"Caring" usually connotes looking after others less fortunate or being considerate and both those senses of the word pertain to Northern Loops. They are at the very heart of what we do.
At the Business Gateway road show, I spoke with the Intellectual Assets representative. I am going to paraphrase wildly so I won't give his name in case he does not recognise his words in my paraphrase. Now, if like me, you expect words like intellectual assets to be like the shoes I was wearing--smart, slightly elevated, and just pinching a bit, you will also be relieved at the straightforward advice he gave me. Although there are pinchy parts to managing our know how--which ultimately is infinitely more valuable than what we actually do with it, basically it is just creating a culture of caring about our own work--not possessive or territorial or copyright and security hoops. At the time I got his advice I was relieved. As I thought about it a bit more I began to appreciate how insightful it was.
Even as crafters ourselves, we can fall victim to the tendency to trivialize craft. We do this without thinking, dismissing the value of our work and of craft in general. We do this in part because to us it seems obvious how to invent a stitch or rework a pattern or make something we think up on a whim. But it is not. It is a gift and a skill honed through years of practice and both that knowledge and the ability to transmit that knowledge are intellectual assets.
I had thought that the struggle to get folks to understand Northern Loops somewhat patronizingly as Nanas who knit was an external one, but it really starts with each of us. Fortunately this revolution is as simple as writing down what you do.
Now when authorities as different as the intellectual assets consultant and hard core knitter and author Stephanie Pearl-McPhee (Knitting Rules) say the same thing, I think we ought to listen. McPhee says a knitting notebook--a wee spiral bound thingie with graph paper and random comments is an essential part of what each of us should have in our knit bag so that we don't do silly things. But the notebook is more than that, of course, in time it will be a record of what you have done --and learned. You can leaf through it and laugh at your early work and be chuffed that all those stitches really have amounted to something to be proud of.
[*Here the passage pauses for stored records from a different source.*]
(* ===== verification/BatchSettlement.v ===== *)
(** * BatchSettlement: applying fills, minting and resolutions to accounts

    Models [crates/matching-sequencer/src/settlement.rs].  The account store is
    its map of accounts; [blake3] is the hash behind [digest::update_digest].
    Loops over a [HashMap] take the iteration order as a list argument. *)
From S2P Require Import Prelude Types Order EngineSettlement Account Digest.

Inductive UnsettleableFillReason := MissingOrder | MissingAccount | SettlementOverflow.

(** The failures that block production can report about accounts (the two
    variants raised by later verification stages are not produced here). *)
Inductive BlockInvariantFailure :=
  | UnsettleableFill (order_id account_id : Z) (reason : UnsettleableFillReason)
  | NegativeBalance (account_id : AccountId) (balance : Z)
  | BalanceDeltaMismatch (balance_delta expected_balance_delta : Z)
  | PositionImbalance (market_id : MarketId) (total_yes total_no : Z).

#[global] Instance UnsettleableFillReason_eq_dec : EqDecision UnsettleableFillReason.
Proof. solve_decision. Defined.
#[global] Instance BlockInvariantFailure_eq_dec : EqDecision BlockInvariantFailure.
Proof. solve_decision. Defined.

Section settlement.
Context (blake3 : Bytes → Bytes).

(** [*positions.entry((market, outcome)).or_insert(0) += qty_delta] for each delta. *)
Definition apply_positions {E : Type} (p : gmap (Z * Z) Z) (deltas : list (MarketId * Z * Z))
    : outcome E (gmap (Z * Z) Z) :=
  ofold (λ p '(market, out, qty_delta), add0 I64 p (market, out) qty_delta) p deltas.

Definition settle_fill_with_delta {E : Type} (a : Account) (o : Order) (f : Fill)
    : outcome E (option (Account * SettlementDelta)) :=
  d ← compute_fill_settlement o f;
  match d with
  | None => Ok None
  | Some delta =>
      balance ← arith I64 (acc_balance a + sd_balance_delta delta);
      positions ← apply_positions (acc_positions a) (sd_position_deltas delta);
      Ok (Some (set_positions positions (set_balance balance a), delta))
  end.

Definition settle_fill {E : Type} (a : Account) (o : Order) (f : Fill) : outcome E (Account * bool) :=
  r ← settle_fill_with_delta a o f;
  Ok (match r with Some (a', _) => (a', true) | None => (a, false) end).

Record BatchState := mkBatchState {
  bs_accounts : gmap Z Account;
  bs_failures : list BlockInvariantFailure;
  bs_position_deltas : list (MarketId * Z * Z);
}.

Definition fail_fill (s : BatchState) (f : Fill) (r : UnsettleableFillReason) : BatchState :=
  mkBatchState (bs_accounts s)
    (bs_failures s ++ [UnsettleableFill (fill_order_id f) (fill_account_id f) r]) (bs_position_deltas s).

(** One iteration of the loop over fills. *)
Definition settle_batch_step {E : Type} (om : gmap Z Order) (block_height : Z) (s : BatchState) (f : Fill)
    : outcome E BatchState :=
  if fill_qty f =? 0 then Ok s else
  match om !! fill_order_id f with
  | None => Ok (fail_fill s f MissingOrder)
  | Some o =>
      match bs_accounts s !! fill_account_id f with
      | None => Ok (fail_fill s f MissingAccount)
      | Some a =>
          r ← settle_fill_with_delta a o f;
          match r with
          | None => Ok (fail_fill s f SettlementOverflow)
          | Some (a', delta) =>
              let event := encode_fill_event (fill_order_id f) (fill_qty f) (fill_price f) block_height in
              let a'' := set_events_digest (update_digest blake3 (acc_events_digest a') event) a' in
              Ok (mkBatchState (<[fill_account_id f := a'']> (bs_accounts s)) (bs_failures s)
                    (bs_position_deltas s ++ sd_position_deltas delta))
          end
      end
  end.

Definition settle_batch_with_position_deltas {E : Type} (accounts : gmap Z Account) (fills : list Fill)
    (orders : list Order) (block_height : Z) : outcome E BatchState :=
  ofold (settle_batch_step (order_map orders) block_height) (mkBatchState accounts [] []) fills.

Definition settle_batch {E : Type} (accounts : gmap Z Account) (fills : list Fill) (orders : list Order)
    (block_height : Z) : outcome E (gmap Z Account * list BlockInvariantFailure) :=
  s ← settle_batch_with_position_deltas accounts fills orders block_height;
  Ok (bs_accounts s, bs_failures s).

(** The loop body of [apply_minting]. *)
Definition apply_adjustment {E : Type} (mint : Account) (adj : MintAdjustment) : outcome E Account :=
  positions ← add0 I64 (acc_positions mint) (ma_market_id adj, ma_outcome adj) (ma_position_delta adj);
  balance ← arith I64 (acc_balance mint + ma_balance_delta adj);
  Ok (set_balance balance (set_positions positions mint)).

Definition apply_minting {E : Type} (mint : Account) (adjustments : list MintAdjustment) (block_height : Z)
    : outcome E Account :=
  mint' ← ofold apply_adjustment mint adjustments;
  match adjustments with
  | [] => Ok mint'
  | _ => let event := encode_mint_event adjustments block_height in
         Ok (set_events_digest (update_digest blake3 (acc_events_digest mint') event) mint')
  end.

End settlement.

(** ** Market resolution *)

(** [notional_nanos(payout, |pos|).0 as i64 * pos.signum()] added to a balance. *)
Definition credit_payout {E : Type} (balance payout pos : Z) : outcome E Z :=
  if pos =? 0 then Ok balance else
  v ← arith I64 (wrap I64 (notional_nanos payout (Z.abs pos)) * Z.sgn pos);
  arith I64 (balance + v).

(** The loop body for one account: the new record and whether it was affected. *)
Definition resolve_account {E : Type} (market : MarketId) (yes_payout no_payout : Nanos) (a : Account)
    : outcome E (Account * bool) :=
  let yes_pos := get0 (acc_positions a) (market, 0) in
  let no_pos := get0 (acc_positions a) (market, 1) in
  let positions := delete (market, 1) (delete (market, 0) (acc_positions a)) in
  b1 ← credit_payout (acc_balance a) yes_payout yes_pos;
  b2 ← credit_payout b1 no_payout no_pos;
  Ok (set_balance b2 (set_positions positions a), negb (yes_pos =? 0) || negb (no_pos =? 0)).

(** One iteration of the loop over account ids. *)
Definition resolve_step {E : Type} (market : MarketId) (yes no : Nanos)
    (acc : gmap Z Account * list AccountId) (id : AccountId) : outcome E (gmap Z Account * list AccountId) :=
  let '(accounts, affected) := acc in
  a ← expect (accounts !! id);
  '(a', hit) ← resolve_account market yes no a;
  Ok (<[id := a']> accounts, if (hit : bool) then affected ++ [id] else affected).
McPhee encourages us to take it a step beyond the spiral notebook to the dizzying heights of a project journal: ball band, snip of yarn, photo of finished project, pattern used, recipient's name, finished dimensions, any changes made to the pattern, etc.
As someone who likes having information but is not keen on writing things down unless it is backs of envelopes, I will share with you an easy way of keeping a project journal--ravelry. Ravelry (www.ravelry.com) is a popular online knit web site with lots of information that offers members a place to do just what McPhee suggests--other than the snip of yarn. So whether you use a notebook or ravelry project space, start the revolution to value craft by writing down your intellectual assets.